昨日の柚子葉とのやりとりで「こいつは信用できる」と思ったから家にも上げたんだと深夜は思った。
ただ、忍の意見に逆らう気も無かったが…
「じゃあ、あのことも知ってるのか?」
「それは言ってない。別に伝える必要もないだろ」
「あのことって何?」
柚子葉は『あのこと』が気になったが翔と深夜が話を誤魔化したのと勇一が教室に入ってきたのでそのまま聞かずじまいだった。
今日の予定を伝え勇一が教室を出る頃には柚子葉は『あのこと』を忘れて一時限目の準備を始めた。

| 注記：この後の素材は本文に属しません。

(** [AddWatchAddress] of the configuration succeeds exactly for a
    well-shaped address that is not in the list, and appends it;
    [RemoveWatchAddress] succeeds exactly for an address in the list and
    takes out its first occurrence.  Removing an address right after it
    was added gives back the configuration. *)
Theorem Config_watch_addresses (c : Settings) (a : string) :
  (fst (Config_AddWatchAddress c a) = None <->
   display_shape a /\ (a ∉ WatchAddresses c)) /\
  (fst (Config_AddWatchAddress c a) = None ->
   WatchAddresses (snd (Config_AddWatchAddress c a)) = (WatchAddresses c ++ [a])%list /\
   Config_RemoveWatchAddress (snd (Config_AddWatchAddress c a)) a = (None, c)) /\
  (fst (Config_AddWatchAddress c a) <> None -> snd (Config_AddWatchAddress c a) = c) /\
  (fst (Config_RemoveWatchAddress c a) = None <-> a ∈ WatchAddresses c) /\
  (fst (Config_RemoveWatchAddress c a) = None ->
   exists l1 l2,
     WatchAddresses c = (l1 ++ a :: l2)%list /\ (a ∉ l1) /\
     WatchAddresses (snd (Config_RemoveWatchAddress c a)) = (l1 ++ l2)%list) /\
  (fst (Config_RemoveWatchAddress c a) <> None -> snd (Config_RemoveWatchAddress c a) = c).
Proof.
  pose proof (isValidTronAddress_shape a) as Hv.
  pose proof (existsb_eqb_elem_of a (WatchAddresses c)) as He.
  pose proof (remove_first_spec a (WatchAddresses c)) as Hr.
  unfold Config_AddWatchAddress, Config_RemoveWatchAddress.
  destruct (isValidTronAddress a); cbn [negb].
  - destruct (List.existsb (String.eqb a) (WatchAddresses c)); cbn [fst snd].
    + split; [split; [discriminate | intros [_ H]; exfalso; apply H, He; reflexivity] |].
      split; [discriminate |]. split; [reflexivity |].
      destruct (remove_first a (WatchAddresses c)) as [l'|]; cbn [fst snd].
      * split; [split; [intros _; apply He; reflexivity | reflexivity] |].
        split; [intros _; destruct Hr as (l1 & l2 & E1 & E2 & E3); eauto |].
        intros H. contradiction.
      * exfalso. apply Hr, He. reflexivity.
    + assert (Hn : a ∉ WatchAddresses c) by (intros H; apply He in H; discriminate H).
      split; [split; [intros _; split; [now apply Hv | exact Hn] | reflexivity] |].
      split.
      { intros _. split; [reflexivity |]. cbn [set_WatchAddresses WatchAddresses].
        rewrite remove_first_last by exact Hn. destruct c. reflexivity. }
      split; [intros H; contradiction |].
      destruct (remove_first a (WatchAddresses c)) as [l'|]; cbn [fst snd].
      * destruct Hr as (l1 & l2 & E1 & _). exfalso. apply Hn. rewrite E1.
        apply elem_of_app. right. left.
      * split; [split; [discriminate | intros H; contradiction] |].
        split; [discriminate | reflexivity].
  - cbn [fst snd].
    split; [split; [discriminate | intros [H _]; apply Hv in H; discriminate H] |].
    split; [discriminate |]. split; [reflexivity |].
    destruct (remove_first a (WatchAddresses c)) as [l'|]; cbn [fst snd].
    + split; [split; [intros _ | reflexivity] |].
      { destruct Hr as (l1 & l2 & -> & _). apply elem_of_app. right. left. }
      split; [intros _; destruct Hr as (l1 & l2 & E1 & E2 & E3); eauto |].
      intros H. contradiction.
    + split; [split; [discriminate | intros H; contradiction] |].
      split; [discriminate | reflexivity].
Qed.

End ConfigFacts.

(** ** Amounts of the tracked token *)

Section TrackedToken.

Variable cfg : Config.
Variable math_Pow10 : Z -> float64.

(** For the tracked token with six decimals, a call whose second
    argument is the integer [n < 2 ^ 53] gives an event whose amount is a
    finite [float64] within [2 ^ -53] of [n / 1_000_000], relatively, and
    whose [USDValue] is that amount. *)
Theorem tracked_amount_accuracy (arg1 amountHex rest ownerAddress contractAddress : string)
    (n : Z) (tx : Transaction) (blockData : BlockData) :
  String.length arg1 = 64%nat -> (String.length amountHex <= 64)%nat ->
  hex_value amountHex = Some n -> n < 2 ^ 53 ->
  math_Pow10 (USDT_Decimals cfg) = f64_of_Z 1000000 ->
  exists ev q,
    parseTRC20TransferData cfg math_Pow10
      ("a9059cbb" ++ arg1 ++ pad64 amountHex ++ rest)
      ownerAddress contractAddress tx blockData true = Ok (Some ev) /\
    TokenType ev = "USDT" /\ IsUSDT ev = true /\ USDValue ev = Amount ev /\
    f64_to_Q (Amount ev) = Some q /\
    (Qabs (q - (n # 1000000)) * inject_Z (2 ^ 53) <= n # 1000000)%Q.
Proof.
  intros H1 H2 Hn Hs Hp.
  assert (H0 : 0 <= n) by (apply (hex_value_from_ge amountHex 0 n); [lia | exact Hn]).
  rewrite parseTRC20TransferData_layout by (try exact H1; apply length_pad64; lia).
  rewrite <- hex_value_pad64 in Hn.
  rewrite (parseHexAmount_value _ _ Hn) by (unfold maxUint64; lia).
  cbv zeta. rewrite Hp.
  destruct (f64_div_1e6_Q n) as (q & Hq & Hb); [lia |].
  eexists. exists q. split; [reflexivity |]. cbn. auto.
Qed.

End TrackedToken.

Lemma tracked_amount_accuracy_witness :
  exists ev q,
    parseTRC20TransferData default_config Pow10
      ("a9059cbb" ++ pad64 "a614f803b6fd780986a42c78ec9c7f77e6ded13c" ++
       pad64 "0f4240" ++ "")
      "41eca9bc828a3005b9a3b909f2cc5c2a54794de05f" "TR7NHqjeKQxGTCi8q8ZY4pL8otSzgjLj6t"
      tx0 block0 true = Ok (Some ev) /\
    TokenType ev = "USDT" /\ IsUSDT ev = true /\ USDValue ev = Amount ev /\
    f64_to_Q (Amount ev) = Some q /\
    (Qabs (q - (1000000 # 1000000)) * inject_Z (2 ^ 53) <= 1000000 # 1000000)%Q.
Proof.
  apply (tracked_amount_accuracy default_config Pow10
           (pad64 "a614f803b6fd780986a42c78ec9c7f77e6ded13c") "0f4240" ""
           "41eca9bc828a3005b9a3b909f2cc5c2a54794de05f" "TR7NHqjeKQxGTCi8q8ZY4pL8otSzgjLj6t"
           1000000 tx0 block0); try reflexivity.
  cbn. lia.
Defined.

(** ** Every event an extractor gives *)

Section Emitted.

Variable cfg : Config.
Variable math_Pow10 : Z -> float64.
Variable now : Z.

Lemma parseTRC20TransferData_fields (data ownerAddress contractAddress : string)
    (tx : Transaction) (blockData : BlockData) (isUSDT : bool) (ev : TransferEvent) :
  parseTRC20TransferData cfg math_Pow10 data ownerAddress contractAddress
    tx blockData isUSDT = Ok (Some ev) ->
  TxHash ev = TxID tx /\ BlockHeight ev = Height blockData /\
  EventTimestamp ev = Timestamp blockData /\ Fee ev = f64_zero /\
  Confirmations ev = 0 /\
  TokenType ev = (if isUSDT then "USDT" else "TRC20") /\ IsUSDT ev = isUSDT /\
  ContractAddress ev = contractAddress.
Proof.
  unfold parseTRC20TransferData. cbv zeta.
  destruct ((len data <? 74) || negb (HasPrefix data "a9059cbb")); [discriminate |].
  destruct (len data <? 8); [discriminate |].
  destruct (len (drop 8 data) <? 64); [discriminate |].
  destruct (len (drop 64 (drop 8 data)) <? 64); [discriminate |].
  destruct (parseHexAmount (take 64 (drop 64 (drop 8 data)))) as [amount|];
    [|discriminate].
  intros H. inversion H; subst ev; clear H. cbn. auto 10.
Qed.

(** Every event an extractor gives carries the transaction's hash and
    the block's height and time, no fee and no confirmations, and one of
    the four token types.  It is marked as the tracked token exactly when
    its type is [USDT], and then monitoring of the token is enabled and
    the event names the configured contract.  An event of another type
    than [TRX] has a watched endpoint. *)
Theorem emitted_event_shape (contract : Contract) (tx : Transaction)
    (blockData : BlockData) (ws : gmap string bool) (r r' : Redis) (ev : TransferEvent) :
  extractTransferFromContract cfg math_Pow10 now contract tx blockData ws r =
    (Ok (Some ev), r') ->
  TxHash ev = TxID tx /\ BlockHeight ev = Height blockData /\
  EventTimestamp ev = Timestamp blockData /\ Fee ev = f64_zero /\
  Confirmations ev = 0 /\
  (TokenType ev = "TRX" \/ TokenType ev = "TRC10" \/ TokenType ev = "TRC20" \/
   TokenType ev = "USDT") /\
  (IsUSDT ev = true <-> TokenType ev = "USDT") /\
  (IsUSDT ev = true ->
   USDT_EnableMonitoring cfg = true /\ ContractAddress ev = USDT_ContractAddress cfg) /\
  (TokenType ev <> "TRX" ->
   watched ws (Source ev) = true \/ watched ws (Destination ev) = true).
Proof.
  unfold extractTransferFromContract.
  destruct (String.eqb (Type_ contract) "TransferContract").
  { unfold extractTRXTransfer. cbv zeta. intros H.
    repeat match type of H with
           | context [match ?x with _ => _ end] => destruct x
           end; inversion H; subst; cbn.
    repeat split; auto; try discriminate; try congruence. }
  destruct (String.eqb (Type_ contract) "TransferAssetContract").
  { unfold extractTRC10Transfer. cbv zeta. intros H.
    repeat match type of H with
           | context [if ?b then _ else _] => destruct b eqn:?
           | context [match ?x with _ => _ end] => destruct x
           end; inversion H; subst; cbn.
    repeat split; auto; try discriminate; try congruence.
    intros _.
    match goal with
    | E : negb _ && negb _ = false |- _ =>
        apply andb_false_iff in E as [E|E]; apply negb_false_iff in E; auto
    end. }
  destruct (String.eqb (Type_ contract) "TriggerSmartContract"); [|discriminate].
  unfold extractTRC20Transfer. cbv zeta. intros H.
  destruct (as_map (Parameter_ contract)) as [p|]; [|discriminate H].
  destruct (as_map (map_index p "value")) as [v|]; [|discriminate H].
  set (contractAddress := convertHexToBase58 (as_string (map_index v "contract_address")))
    in *.
  destruct (isUSDTContract cfg contractAddress && negb (USDT_EnableMonitoring cfg))
    eqn:Hoff; [discriminate H |].
  destruct (parseTRC20TransferData _ _ _ _ _ _ _ _) as [[transfer|]|e] eqn:Hp;
    try discriminate H.
  destruct (negb (watched ws (Source transfer)) &&
            negb (watched ws (Destination transfer))) eqn:Hw; [discriminate H |].
  inversion H; subst ev r'. clear H.
  apply parseTRC20TransferData_fields in Hp
    as (Hh & Hb & Ht & Hf & Hc & Hk & Hi & Ha).
  split; [exact Hh |]. split; [exact Hb |]. split; [exact Ht |]. split; [exact Hf |].
  split; [exact Hc |].
  destruct (isUSDTContract cfg contractAddress) eqn:Hu; rewrite Hi, Hk.
  - split; [auto |]. split; [tauto |]. split.
    + intros _. split; [|rewrite Ha; now apply String.eqb_eq].
      cbn [andb] in Hoff. now apply negb_false_iff in Hoff.
    + intros _. apply andb_false_iff in Hw as [E|E]; apply negb_false_iff in E; auto.
  - split; [auto |]. split; [split; discriminate |]. split; [discriminate |].
    intros _. apply andb_false_iff in Hw as [E|E]; apply negb_false_iff in E; auto.
Qed.
Lemma centroid_cached w v : cache (self w) = Some v → centroid w = (v.1, w).
Proof. intros Hc. unfold centroid, bind. by rewrite (centroid_area_cached w v). Qed.

Lemma area_cached w v : cache (self w) = Some v → area w = (v.2, w).
Proof. intros Hc. unfold area, bind. by rewrite (centroid_area_cached w v). Qed.

Lemma mass_cached w v :
  cache (self w) = Some v →
  mass w = (Build_PointMass
              (v.2 * coat_thickness (self w) * density (coat_material (self w)))
              v.1 "SurfaceCoating", w).
Proof.
  intros Hc. unfold mass, bind.
  by rewrite (area_cached w v), (centroid_cached w v).
Qed.

(** The first read of a coating whose cache is empty. *)
Lemma centroid_area_fresh w :
  cache (self w) = None →
  _centroid_area w
    = (surface_centroid_area (mesh (coat_surface (self w))), filled w).
Proof. intros Hc. unfold _centroid_area. by rewrite Hc. Qed.

Lemma step_cached a w v :
  cache (self w) = Some v →
  ∃ o c', step a w = (o, {| self := c'; calls := calls w |})
      ∧ cache c' = Some v
      ∧ coat_thickness c' = coat_thickness (self w)
      ∧ coat_material c' = coat_material (self w)
      ∧ view_of v (coat_thickness (self w)) (coat_material (self w)) o.
Proof.
  intros Hc. destruct a; unfold step, bind, ret.
  - rewrite (centroid_cached w v Hc). destruct w. by eexists _, _.
  - rewrite (area_cached w v Hc). destruct w. by eexists _, _.
  - rewrite (mass_cached w v Hc). destruct w. by eexists _, _.
  - by eexists _, _.
Qed.

Lemma run_cons a ops w :
  run (a :: ops) w =
    ((step a w).1 :: (run ops (step a w).2).1, (run ops (step a w).2).2).
Proof.
  cbn [run]. unfold bind, ret. destruct (step a w) as [o w1]. cbn [fst snd].
  by destruct (run ops w1).
Qed.

Lemma run_cached ops w v :
  cache (self w) = Some v →
  ∃ c', (run ops w).2 = {| self := c'; calls := calls w |}
      ∧ cache c' = Some v
      ∧ Forall (view_of v (coat_thickness (self w)) (coat_material (self w)))
          (run ops w).1.
Proof.
  revert w; induction ops as [|a ops IH]; intros w Hc.
  - destruct w as [c n]. exists c. by repeat split.
  - destruct (step_cached a w v Hc) as (o & c1 & Hstep & Hc1 & Hth & Hmat & Hview).
    destruct (IH {| self := c1; calls := calls w |} Hc1) as (c2 & Hrun & Hc2 & Hviews).
    cbn [self calls] in *. rewrite Hth, Hmat in Hviews.
    rewrite run_cons, Hstep. cbn [fst snd].
    exists c2. split; [done|]. split; [done|]. by constructor.
Qed.

(** A read fills an empty cache from the mesh the surface holds then. *)
Lemma step_fresh_read a w :
  cache (self w) = None → is_read a = true →
  let v := surface_centroid_area (mesh (coat_surface (self w))) in
  ∃ o, step a w = (o, filled w)
     ∧ view_of v (coat_thickness (self w)) (coat_material (self w)) o.
Proof.
  intros Hc Hr v.
  assert (cache (self (filled w)) = Some v) as Hf by done.
  destruct a; [| | |done]; unfold step, bind, ret.
  - unfold centroid, bind, ret. rewrite centroid_area_fresh by done. by eexists.
  - unfold area, bind, ret. rewrite centroid_area_fresh by done. by eexists.
  - unfold mass, bind, ret, area, bind, ret. rewrite centroid_area_fresh by done.
    rewrite (centroid_cached _ v Hf). by eexists.
Qed.
(** Comparing a valid vector of length [n] with the integer 0 compares it
    with [zero(n)] in the subset order: [x <= 0] is [x.issubset(zero(n))]
    and [x >= 0] is [zero(n).issubset(x)]; on a well-formed vector,
    [x == 0] is [x == zero(n)] and [bool(x)] its negation. *)
Theorem compare_with_zero n x :
  0 < n -> has_length n x -> valid x ->
  exists z,
    zero n = Ok z
    /\ __le__ x (OInt 0) = issubset x z
    /\ __ge__ x (OInt 0) = Ok (issubset z x)
    /\ (well_formed x ->
        eq_operand x (OInt 0) = __eq__ x (PSV z)
        /\ __bool__ x = negb (__eq__ x (PSV z))).
Proof.
  intros L Hx Vx. pose proof Hx as (Cn & Cz & Cp).
  pose proof Vx as (Vn & Vz & Vp).
  set (z := packed n 0 (N.ones (N.of_nat n)) 0). exists z.
  split; [apply zero_ok; exact L |].
  assert (Vu : Bitset.valid (_positive_support x :|: _negative_support x))
    by (apply valid_union; assumption).
  assert (E0 : eq_operand x (OInt 0) = true
               <-> forall i, Bitset.testbit (_positive_support x) i = false
                             /\ Bitset.testbit (_negative_support x) i = false).
  { unfold eq_operand. simpl. rewrite (len_zero_iff _ Vu).
    split; intros H i; specialize (H i);
      rewrite BitsetFacts.testbit_union in *.
    - apply orb_false_iff. exact H.
    - apply orb_false_iff. exact H. }
  rewrite BitsetFacts.valid_iff in Vn, Vz, Vp.
  assert (Le : __le__ x (OInt 0) = issubset x z).
  { apply bool_eq_iff. unfold __le__. simpl (0 =? 0)%Z. cbv iota. rewrite E0.
    unfold issubset, z, packed.
    cbn [_negative_support _zero_support _positive_support].
    rewrite !andb_true_iff, !BitsetFacts.issubset_iff. split.
    - intros H. repeat split; intros i T; rewrite ?testbit_ones.
      + rewrite (proj1 (H i)) in T. discriminate T.
      + rewrite (proj2 (H i)) in T. discriminate T.
      + apply Nat.ltb_lt. destruct (Nat.lt_ge_cases i n) as [Li | Li];
          [exact Li |]. rewrite Vz in T by lia. discriminate T.
    - intros [[P N0] _] i. specialize (P i). specialize (N0 i).
      rewrite testbit_empty in P, N0.
      split; [destruct (Bitset.testbit (_positive_support x) i)
             | destruct (Bitset.testbit (_negative_support x) i)];
        auto; symmetry; auto. }
  split; [exact Le |]. split.
  { unfold __ge__. simpl (0 =? 0)%Z. cbv iota.
    rewrite (mapM_Ok _ (signs_at x)).
    - cbn [bind]. f_equal. apply bool_eq_iff.
      rewrite forallb_forall. unfold issubset, z, packed.
      cbn [_negative_support _zero_support _positive_support].
      rewrite !andb_true_iff, !BitsetFacts.issubset_iff. split.
      + intros H. repeat split; intros i T;
          rewrite ?testbit_empty, ?testbit_ones in T; try discriminate T.
        apply Nat.ltb_lt in T.
        specialize (H (signs_at x i)
                      ltac:(apply in_map; apply in_seq; unfold length; lia)).
        rewrite (signs_at_admitted n x i Hx T) in H. unfold admitted in H.
        destruct (Bitset.testbit (_negative_support x) i),
          (Bitset.testbit (_zero_support x) i),
          (Bitset.testbit (_positive_support x) i);
          try reflexivity; discriminate H.
      + intros [_ Z0] l I. apply in_map_iff in I. destruct I as (i & <- & I).
        apply in_seq in I. unfold length in I. rewrite Cn in I.
        assert (Li : i < n) by lia.
        specialize (Z0 i). rewrite testbit_ones in Z0.
        apply Nat.ltb_lt in Li. specialize (Z0 Li). apply Nat.ltb_lt in Li.
        rewrite (signs_at_admitted n x i Hx Li). unfold admitted. rewrite Z0.
        destruct (Bitset.testbit (_negative_support x) i),
          (Bitset.testbit (_positive_support x) i); reflexivity.
    - intros i I. apply in_seq in I. apply getitem_nat. lia. }
  intros W.
  assert (Eq : eq_operand x (OInt 0) = __eq__ x (PSV z)).
  { apply bool_eq_iff. rewrite E0. split.
    - intros H. apply issubset_antisym_eq.
      + rewrite <- Le. unfold __le__. simpl (0 =? 0)%Z. cbv iota.
        apply E0. exact H.
      + unfold issubset, z, packed.
        cbn [_negative_support _zero_support _positive_support].
        rewrite !andb_true_iff, !BitsetFacts.issubset_iff.
        repeat split; intros i T;
          rewrite ?testbit_empty, ?testbit_ones in T; try discriminate T.
        apply Nat.ltb_lt in T. rewrite well_formed_iff in W.
        specialize (W i ltac:(unfold length; lia)). unfold admits_some in W.
        rewrite !contains_testbit in W by lia.
        rewrite (proj1 (H i)), (proj2 (H i)) in W.
        destruct (Bitset.testbit (_zero_support x) i);
          [reflexivity | discriminate W].
    - intros H. rewrite eq_sym in H. apply eq_issubset in H.
      rewrite <- Le in H. unfold __le__ in H.
      simpl (0 =? 0)%Z in H. cbv iota in H. apply E0. exact H. }
  split; [exact Eq |]. unfold __bool__. rewrite Eq. reflexivity.
Qed.
(** ** Claims about the pathfinder *)

(** C1 (shortest-path property), as the code has it.  Let the capability
    graph over the ready handlers contain a conversion path of [k] edges
    from [mime inp] to [mime out] and none of fewer edges, the two mime types
    being distinct.  Then [findConversionPath] with [maxDepth >= k] returns a
    route of exactly [k] steps.  With [maxDepth < k] it returns no path
    provided [k >= 2]; a direct conversion ([k = 1]) is returned whatever the
    bound is, because the direct check precedes the test of [maxDepth]. *)
Theorem findConversionPath_shortest hs inp out maxDepth k :
  mime inp ≠ mime out →
  walk hs k (mime inp) (mime out) →
  (∀ n, n < k → ¬ walk hs n (mime inp) (mime out)) →
  ((Z.of_nat k <= maxDepth)%Z →
     ∃ p, findConversionPath hs inp out maxDepth = Some p ∧
          length p = k ∧ route hs inp out p) ∧
  ((maxDepth < Z.of_nat k)%Z → 2 <= k →
     findConversionPath hs inp out maxDepth = None) ∧
  (k = 1 → ∃ h, findConversionPath hs inp out maxDepth =
                  Some [ {| handler := h; inputFormat := inp; outputFormat := out |} ]).
Proof.
  intros Hne Hw Hmin.
  assert (Hk0 : k ≠ 0) by (intros ->; by apply walk_zero in Hw).
  assert (Hlen : ∀ p, findConversionPath hs inp out maxDepth = Some p → k <= length p).
  { intros p Hp. apply findConversionPath_walk in Hp.
    destruct (decide (k <= length p)) as [|Hlt]; [done|].
    exfalso. apply (Hmin (length p)); [lia|done]. }
  split; [|split].
  - intros Hk.
    destruct (findConversionPath hs inp out maxDepth) as [p|] eqn:E.
    + exists p. pose proof (Hlen p eq_refl) as Hge.
      pose proof (findConversionPath_sound _ _ _ _ _ E) as [Hr _].
      split; [done|]. split; [|done].
      revert E. unfold findConversionPath.
      destruct (findHandler hs inp out) as [h|] eqn:Hf.
      * intros E. simplify_eq. simpl in *.
        apply findHandler_Some in Hf as [Hh Hc].
        destruct (decide (k = 1)) as [|Hk1]; [done|].
        exfalso. apply (Hmin 1); [lia|]. apply walk_one. by eapply can_handle_edge.
      * apply findHandler_None in Hf.
        destruct (maxDepth <=? 1)%Z; [done|].
        destruct (bfs_loop hs out maxDepth _ _) as [[res fr']|] eqn:Hb; [|done].
        intros ->.
        eapply (bfs_loop_complete hs k) in Hb as (p' & Hp' & Hle);
          [| apply seed_levels | by apply seed_on_track | done].
        simplify_eq. lia.
    + exfalso. revert E. unfold findConversionPath.
      destruct (findHandler hs inp out) as [h|] eqn:Hf; [done|].
      apply findHandler_None in Hf.
      assert (Hk2 : 2 <= k).
      { destruct (decide (k = 1)) as [->|]; [|lia].
        by apply walk_one in Hw. }
      destruct (maxDepth <=? 1)%Z eqn:Hd; [apply Z.leb_le in Hd; lia|].
      destruct (bfs_loop_terminates hs out maxDepth
                  (iterations_bound hs (seed hs inp)) (seed hs inp)) as [[res fr'] Hb];
        [done|].
      rewrite Hb. intros ->.
      eapply (bfs_loop_complete hs k) in Hb as (p' & Hp' & Hle);
        [| apply seed_levels | by apply seed_on_track | done].
      done.
  - intros Hlt Hk2.
    destruct (findConversionPath hs inp out maxDepth) as [p|] eqn:E; [|done].
    pose proof (Hlen p eq_refl) as Hge.
    apply findConversionPath_sound in E as [_ [Hl|Hl]]; lia.
  - intros ->. apply walk_one in Hw.
    destruct (edge_findHandler hs inp out Hw) as [h Hf].
    exists h. unfold findConversionPath. by rewrite Hf.
Qed.
(** * lumen_browser: a shallow embedding of [lumen.py]

    The program is a PySide6 browser shell.  This development embeds the
    parts of [lumen.py] that carry behaviour of their own: the ad-blocking
    interceptor ([AdBlocker]), the window controller ([Browser]) with its
    tab list, history and bookmark store, and the operating-system and
    [json] services those methods call.

    Conventions.
    - A Python [str] is a sequence of Unicode code points: [list N].
      [py "..."] turns a literal of the source into that representation.
    - Widgets that only display (status bar, progress bar, action
      enabled/disabled state, tab captions, dialogs) are left out.
    - The rendering engine is external: the URL a view reports and the
      signals it emits enter the model as events. *)

From Stdlib Require Import NArith ZArith Lia List Ascii String Bool.
From stdpp Require Import base option list strings gmap.
Import ListNotations.

Local Open Scope N_scope.

(* ================================================================== *)
(** * Python strings *)
(* ================================================================== *)

Module Py.

(** [str]: code points, in order. *)
Abbreviation str := (list N).

(** A source literal as a [str]. *)
Definition py (s : string) : str :=
  List.map N_of_ascii (list_ascii_of_string s).

(** [s.startswith(prefix)]. *)
Fixpoint startswith (s prefix : str) {struct prefix} : bool :=
  match prefix, s with
  | [], _ => true
  | _ :: _, [] => false
  | c :: prefix', d :: s' => (c =? d) && startswith s' prefix'
  end.

(** [sub in s] for two strings: [sub] occurs in [s] as a contiguous run. *)
Fixpoint str_contains (s sub : str) : bool :=
  startswith s sub ||
  match s with
  | [] => false
  | _ :: s' => str_contains s' sub
  end.

(** [s.startswith((p1, p2, ...))]: a tuple of prefixes. *)
Definition startswith_any (s : str) (prefixes : list str) : bool :=
  existsb (startswith s) prefixes.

準備をし終え真希達のほうに行くと柚子葉は真希たちに問い詰められた。
「ちょっと!前田君はともかくとしてどうして山上とも親しいの!?」
「え?えっと…」
これには柚子葉も困った。
昨日深夜と約束したのでまさか本当のことを言うわけにはいかない。
「えっとね…その…そう、前田君と私って仲が良いでしょ?」
「うん」
「で、前田君と山上君も仲が良いでしょ?」
「それが不思議だけどまぁそうだね」
「だから私と山上君も昨日挨拶をするぐらいまでは仲が良くなったの。ほら、友達の友達は友達って言うでしょ!」
「う〜ん…、ホントに?」
「ホントだってば!どうしてそんな疑うの?」
「だって、柚子葉って山上みたいな不良って嫌いでしょ?だから何か弱みを握られてるんじゃないかなと思って」
「そんなことないってば」
実際弱みを握ってるほうは柚子葉のほうだ。
真希たちはまだ納得してないようだが授業開始のチャイムが鳴ったのでこれ幸いと柚子葉は自分の席に戻った。
自分の席に座ると深夜から小さい紙が回されてきた。
それを開いてみると文字が書いてあった。
『俺のこと聞かれてただろ?』
柚子葉も紙に文字を書いて深夜に回した。
『うん。でも本当のことは言ってないよ』
『そんな心配はしてない。それよりもどうやって誤魔化したんだ』
『私は前田君と仲が良いでしょ。で、前田君と山上君も仲が良い。だから山上君と私も挨拶を交わせるぐらい仲がよくなったって誤魔化した』
『それは少し無理ないか?』
『やっぱり?でもそれしか思いつかなかったんだから仕方無いじゃない』
『じゃあ、とりあえず後で翔にもそう伝えとくから』
『あ、お願いできる?』
『あぁ』
『じゃあお願いします』
そして、その授業が終わった後深夜は翔に事情を話した。
「とりあえずそういうことで俺と山下はお前を通じて仲が良くなったということにしてくれ」
「そんな言い訳で大丈夫なのか?」
「さぁ」
「さぁって…」
「なんとかなるだろ」
あれだけバレるのを嫌がっていたくせにいざバレたとなると楽観的になった深夜に何も言えなくなった。
そして、昼休みになった。
柚子葉達は食堂に昼食を食べに向かった。
柚子葉は自分で弁当を作ってるので弁当だが真希と圭は食堂で買っている。
だから、必然的に三人は食堂で食べるようになったのだ。
柚子葉たちが開いている席に座って食べていると翔がこちらに向かって歩いてきた。